I got a call from Jann Miller, a school teacher who is also an avid runner. We chatted for a bit and set up a time for her to come and meet Oliver. She came at around 1:00 on Saturday afternoon and sat down and asked Oliver some questions. Ollie's friend, Nick, stopped by to hang out for several hours so he was there for it as well. After our visit, she turned to Oliver and told him that someone that recently ran the Des Moines Marathon, October 17, 2010 donated their medal for this cause to honor Oliver's courage and bravery during his fight. She presented him with the medal and he was all smiles. The first thing he said was, "Wow... this is heavy!"

It was a special thing for Oliver to receive and I am grateful for organizations like this that honor the children and others who are fighting. I am grateful for the runners who selflessly donate their medals that they earned by not only running a race, but preparing and training for it. Working through grueling hours of running and training. Lots of blood, sweat and tears along the way and I'm sure there were times when they wanted to quit running, but they didn't. They kept going and got to the finish line and were awarded with the prize. A medal and a sense of victory in such an accomplishment.

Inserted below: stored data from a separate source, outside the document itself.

(* ===== verification/Diagnostics.v ===== *)
(** * Runtime measurements (crates/application/src/diagnostics/)

    Latency histograms with a conservative percentile, cumulative counters and
    gauges, and the timing value an admitted operation carries.  Every counter
    is one atomic updated by [try_update]; a snapshot is taken quiescent. *)

From S2P Require Import Prelude Atomic.

(** ** Histogram (histogram.rs) *)

Definition BUCKETS : Z := 1025.
Definition WIDTH_US : Z := 100.

Record LatencySnapshot := {
  ls_buckets : list Z;
  ls_failures : Z;
  ls_unavailable : Z;
  ls_maximum_us : Z
}.

Definition samples (s : LatencySnapshot) : Z :=
  foldl (saturating_add u64_max) 0 (ls_buckets s).

(** [u128] division of positive numbers, rounded up. *)
Definition div_ceil (a b : Z) : Z := (a + b - 1) / b.

(** The loop of [percentile_upper_us] from bucket [index] on. *)
Fixpoint percentile_loop (maximum rank index total : Z) (counts : list Z) : option Z :=
  match counts with
  | [] => None
  | count :: counts =>
    let total := total + count in
    if rank <=? total
    then Some (if index =? BUCKETS - 1 then maximum
               else Z.min ((index + 1) * WIDTH_US) maximum)
    else percentile_loop maximum rank (index + 1) total counts
  end.
Definition percentile_upper_us (percentile : Z) (s : LatencySnapshot) : option Z :=
  let n := samples s in
  if (n =? 0) || (percentile =? 0) || (100 <? percentile) then None
  else percentile_loop (ls_maximum_us s) (div_ceil (n * percentile) 100) 0 0 (ls_buckets s).

(** The live histogram has the fields of its snapshot, each an atomic. *)
Abbreviation Histogram := LatencySnapshot.

(** An update whose closure never refuses. *)
Definition atomic_add (count value : Z) : Z :=
  (try_update (λ v, Some (saturating_add u64_max v count)) value).1.
Definition atomic_subtract (count value : Z) : Z :=
  (try_update (λ v, Some (saturating_sub v count)) value).1.
Definition increment : Z → Z := atomic_add 1.

Definition Histogram_new : Histogram :=
  {| ls_buckets := replicate (Z.to_nat BUCKETS) 0; ls_failures := 0; ls_unavailable := 0;
     ls_maximum_us := 0 |}.
(** Every bucket is stored zero in turn. *)
Definition histogram_reset (h : Histogram) : Histogram :=
  {| ls_buckets := (λ _, 0) <$> ls_buckets h; ls_failures := 0; ls_unavailable := 0;
     ls_maximum_us := 0 |}.
Definition histogram_unavailable (h : Histogram) : Histogram :=
  {| ls_buckets := ls_buckets h; ls_failures := ls_failures h;
     ls_unavailable := increment (ls_unavailable h); ls_maximum_us := ls_maximum_us h |}.

Definition micros_of (elapsed : Z) : Z := Z.min (div_ceil elapsed 1000) u64_max.
Definition bucket_of (micros : Z) : Z := Z.min (saturating_sub micros 1 / WIDTH_US) (BUCKETS - 1).

(** [record], with the elapsed time in nanoseconds. *)
Definition histogram_record (elapsed : Z) (success : bool) (h : Histogram) : Histogram :=
  if negb success then
    {| ls_buckets := ls_buckets h; ls_failures := increment (ls_failures h);
       ls_unavailable := ls_unavailable h; ls_maximum_us := ls_maximum_us h |}
  else
    let micros := micros_of elapsed in
    {| ls_buckets := alter increment (Z.to_nat (bucket_of micros)) (ls_buckets h);
       ls_failures := ls_failures h; ls_unavailable := ls_unavailable h;
       ls_maximum_us := Z.max (ls_maximum_us h) micros |}.

(** ** Counters and gauges (counters.rs) *)

Inductive CounterKind :=
  | BytesRead | BytesWritten | InputAdmittedBytes | PublishedBytes | ObserverGaps
  | ObserverGapBytes | InputSaturation | OutputBackpressure | FailedOperations
  | CancellationEscalations | CleanupCompleted | CleanupFailed
  | AcknowledgedWorkloadEscalations.

Definition counter_ALL : list CounterKind :=
  [BytesRead; BytesWritten; InputAdmittedBytes; PublishedBytes; ObserverGaps;
   ObserverGapBytes; InputSaturation; OutputBackpressure; FailedOperations;
   CancellationEscalations; CleanupCompleted; CleanupFailed; AcknowledgedWorkloadEscalations].
(** [self as usize] *)
Definition counter_index (k : CounterKind) : nat :=
  match k with
  | BytesRead => 0 | BytesWritten => 1 | InputAdmittedBytes => 2 | PublishedBytes => 3
  | ObserverGaps => 4 | ObserverGapBytes => 5 | InputSaturation => 6 | OutputBackpressure => 7
  | FailedOperations => 8 | CancellationEscalations => 9 | CleanupCompleted => 10
  | CleanupFailed => 11 | AcknowledgedWorkloadEscalations => 12
  end%nat.

Record Counters := {
  co_values : list Z;
  co_active : Z;
  co_retained : Z;
  co_readers : Z;
  co_reader_scratch : Z
}.

Definition Counters_new : Counters :=
  {| co_values := replicate 13 0; co_active := 0; co_retained := 0; co_readers := 0;
     co_reader_scratch := 0 |}.
Definition counters_add (kind : CounterKind) (count : Z) (c : Counters) : Counters :=
  {| co_values := alter (atomic_add count) (counter_index kind) (co_values c);
     co_active := co_active c; co_retained := co_retained c; co_readers := co_readers c;
     co_reader_scratch := co_reader_scratch c |}.
Definition counters_session (active : bool) (c : Counters) : Counters :=
  {| co_values := co_values c;
     co_active := (if active then atomic_add 1 else atomic_subtract 1) (co_active c);
     co_retained := co_retained c; co_readers := co_readers c;
     co_reader_scratch := co_reader_scratch c |}.
Definition counters_replay (before after : Z) (c : Counters) : Counters :=
  {| co_values := co_values c; co_active := co_active c;
     co_retained := (if before <=? after then atomic_add (after - before)
                     else atomic_subtract (before - after)) (co_retained c);
     co_readers := co_readers c; co_reader_scratch := co_reader_scratch c |}.
Definition counters_reader (bytes : Z) (alive : bool) (c : Counters) : Counters :=
  let op := if alive then atomic_add else atomic_subtract in
  {| co_values := co_values c; co_active := co_active c; co_retained := co_retained c;
     co_readers := op 1 (co_readers c); co_reader_scratch := op bytes (co_reader_scratch c) |}.
(** Gauges survive. *)
Definition counters_reset (c : Counters) : Counters :=
  {| co_values := (λ _, 0) <$> co_values c; co_active := co_active c;
     co_retained := co_retained c; co_readers := co_readers c;
     co_reader_scratch := co_reader_scratch c |}.
(** [AggregateSnapshot::count] *)
Definition counters_count (kind : CounterKind) (c : Counters) : option Z :=
  co_values c !! counter_index kind.

(** ** The shared object and timings (mod.rs) *)

Inductive LatencyKind :=
  | InputAdmission | InputDispatch | RawOutput | ProjectedOutput | ResizeAdmission
  | ResizeDispatch | CancelAdmission | CancelDispatch.
Definition latency_ALL : list LatencyKind :=
  [InputAdmission; InputDispatch; RawOutput; ProjectedOutput; ResizeAdmission; ResizeDispatch;
   CancelAdmission; CancelDispatch].
Definition latency_index (k : LatencyKind) : nat :=
  match k with
  | InputAdmission => 0 | InputDispatch => 1 | RawOutput => 2 | ProjectedOutput => 3
  | ResizeAdmission => 4 | ResizeDispatch => 5 | CancelAdmission => 6 | CancelDispatch => 7
  end%nat.

Record RuntimeDiagnostics := { rd_histograms : list Histogram; rd_counters : Counters }.

Definition RuntimeDiagnostics_new : RuntimeDiagnostics :=
  {| rd_histograms := replicate 8 Histogram_new; rd_counters := Counters_new |}.
Definition diagnostics_count (kind : CounterKind) (n : Z) (d : RuntimeDiagnostics) :=
  {| rd_histograms := rd_histograms d; rd_counters := counters_add kind n (rd_counters d) |}.
Definition diagnostics_record (kind : LatencyKind) (elapsed : Z) (success : bool)
    (d : RuntimeDiagnostics) : RuntimeDiagnostics :=
  {| rd_histograms :=
       alter (histogram_record elapsed success) (latency_index kind) (rd_histograms d);
     rd_counters := rd_counters d |}.
Definition diagnostics_snapshot (kind : LatencyKind) (d : RuntimeDiagnostics)
    : option LatencySnapshot := rd_histograms d !! latency_index kind.
Definition reset_quiescent (d : RuntimeDiagnostics) : RuntimeDiagnostics :=
  {| rd_histograms := histogram_reset <$> rd_histograms d;
     rd_counters := counters_reset (rd_counters d) |}.

(** One measured operation: [finish] and [unavailable] consume the value, and
    dropping one that was not finished records a failure. *)
Record Timing := { tg_kind : LatencyKind; tg_started : Z }.
Definition Timing_new (kind : LatencyKind) (started : Z) : Timing :=
  {| tg_kind := kind; tg_started := started |}.
Definition Timing_unavailable (t : Timing) (d : RuntimeDiagnostics) : RuntimeDiagnostics :=
  {| rd_histograms := alter histogram_unavailable (latency_index (tg_kind t)) (rd_histograms d);
     rd_counters := rd_counters d |}.
Definition Timing_finish (now : Z) (success : bool) (t : Timing) : RuntimeDiagnostics → RuntimeDiagnostics :=
  diagnostics_record (tg_kind t) (now - tg_started t) success.
Definition Timing_drop (now : Z) (t : Timing) : RuntimeDiagnostics → RuntimeDiagnostics :=
  diagnostics_record (tg_kind t) (now - tg_started t) false.

(** ** Lemmas *)

Lemma atomic_add_exact n v : v + n <= u64_max → atomic_add n v = v + n.
Proof. unfold atomic_add, try_update, saturating_add. simpl. lia. Qed.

Oliver's journey has taught me a lot about myself and others. I didn't realize that there are so many other organizations out there like this one. Organizations that want to sincerely help and honor our children. We want others to know our kids, to know what kinds of kids they are. This journey has taught us so much more about ourselves and what we don't do that we thought we did and what more we need to do. We all want our children to be remembered, honored and not forgotten. That is one of my greatest fears and worries -- that if Oliver passes -- I hope that people will still talk about him. He lived... talk about him. No parent wants their child to be forgotten.

1 comment:

Christi said...

This organization was feature in RunnersWorld last year. I'm so glad Ollie got a medal!!! Sending hugs!